To place a name on that list, analysts must have a reasonable suspicion that the person is connected to terrorism. People on this watch list may be questioned at a U.S. border checkpoint or when applying for a visa. But just being on this list isn't enough to keep a person off an airplane. Authorities must have a suspect's full name and date of birth as well as adequate information showing the suspect is a threat to aviation or national security.- _Once armed with information for those three categories, about a half-dozen experts from the Transportation Security Administration who work at the screening center have two options. They can add a suspect to the "selectee list," a roster of about 18,000 people who can still fly but must go through extra screening at the airport. Or, if analysts determine a person is too dangerous to board a plane, they can put the suspect on the no-fly list.
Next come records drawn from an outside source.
(** A prefix in which no tag starts goes into the body as it is. *)
Lemma findBlockEnd_prefix (p content : string) (tag : blockTag) :
  (forall j, j < String.length p ->
     openPattern tag (sliceFrom j (p +:+ content)) = None /\
     closePattern tag (sliceFrom j (p +:+ content)) = None) ->
  findBlockEnd (p +:+ content) tag
  = Block (p +:+ body (findBlockEnd content tag)) (rest (findBlockEnd content tag)).
Proof.
  intros Hp. unfold findBlockEnd.
  rewrite (findBlockEnd_loop_S (p +:+ content)), (findBlockEnd_loop_S content).
  simpl sliceFrom.
  rewrite (search_skip (closePattern tag) (String.length p) (p +:+ content))
    by (intros j Hj; by apply Hp).
  rewrite (search_skip (openPattern tag) (String.length p) (p +:+ content))
    by (intros j Hj; by apply Hp).
  rewrite sliceFrom_app.
  change (0 <? 1) with true. cbn [andb].
  destruct (search (closePattern tag) content) as [[ci cl]|] eqn:Hsc.
  2:{ simpl. by destruct (0 <? String.length content),
                         (0 <? String.length (p +:+ content)). }
  assert (7 <= cl /\ 0 < String.length content) as [Hcl Hnc].
  { apply search_Some in Hsc as [Hc%closePattern_length _].
    rewrite length_sliceFrom in Hc. lia. }
  assert (0 < String.length (p +:+ content)) as Hnp by (rewrite length_app_s; lia).
  apply Nat.ltb_lt in Hnc as Hnc'. apply Nat.ltb_lt in Hnp as Hnp'.
  rewrite Hnc', Hnp'.
  cbn [fmap option_fmap option_map fst snd]. cbv zeta. change (1 - 1 =? 0) with true.
  cbv iota. simpl Nat.add.
  assert (Block (sliceTo (String.length p + ci) (p +:+ content))
                (sliceFrom (String.length p + ci + cl) (p +:+ content))
          = Block (p +:+ sliceTo ci content) (sliceFrom (ci + cl) content)) as Hclose.
  { by rewrite <- Nat.add_assoc, sliceTo_app_add, sliceFrom_app_add. }
  destruct (search (openPattern tag) content) as [[oi ol]|] eqn:Hso;
    cbn [fmap option_fmap option_map fst snd]; [|apply Hclose].
  replace (String.length p + oi <? String.length p + ci) with (oi <? ci).
  2:{ destruct (Nat.ltb_spec oi ci); symmetry; [apply Nat.ltb_lt | apply Nat.ltb_ge]; lia. }
  destruct (oi <? ci); [|apply Hclose].
  assert (6 <= ol).
  { apply search_Some in Hso as [Ho%openPattern_length _]. lia. }
  rewrite <- !Nat.add_assoc, findBlockEnd_loop_after.
  rewrite (findBlockEnd_loop_bound content tag (String.length (p +:+ content))
             (String.length content)); [done | |];
    rewrite ?length_app_s; lia.
Qed.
- The names on each list are constantly under review and updated as the threat changes.
All that said, Robert Haddick isn't convinced that decentralized networks will be successful, given the surveillance tools available to monitor the most likely comm systems for those decentralized networks.
LaRose thought that a blonde-haired, blue-eyed, United States passport holder (which she is) could be a highly useful counter-surveillance asset to a jihadist terror cell. Where she and her co-conspirators erred badly was in their use of the internet to communicate. As the U.S. District Court’s indictment of LaRose makes clear, the U.S. government, along with allied governments around the world, is very effectively using electronic surveillance to uncover terror conspiracies. The cases of Major Hasan and Umar Abdulmutallab are not exceptions; electronic surveillance and other intelligence gave advance warnings, which authorities discarded due to bureaucratic failings.
The decentralized terror model results in poor tradecraft, poor training, easy electronic monitoring, little internal security, and easy police penetration. Organizations typically address such weaknesses through institutional measures such as appointing quality leaders, establishing and enforcing higher standards, instituting training programs, removing incompetent personnel, etc. In other words, establishing central control. Al Qaeda can’t do these things, or at least not very easily.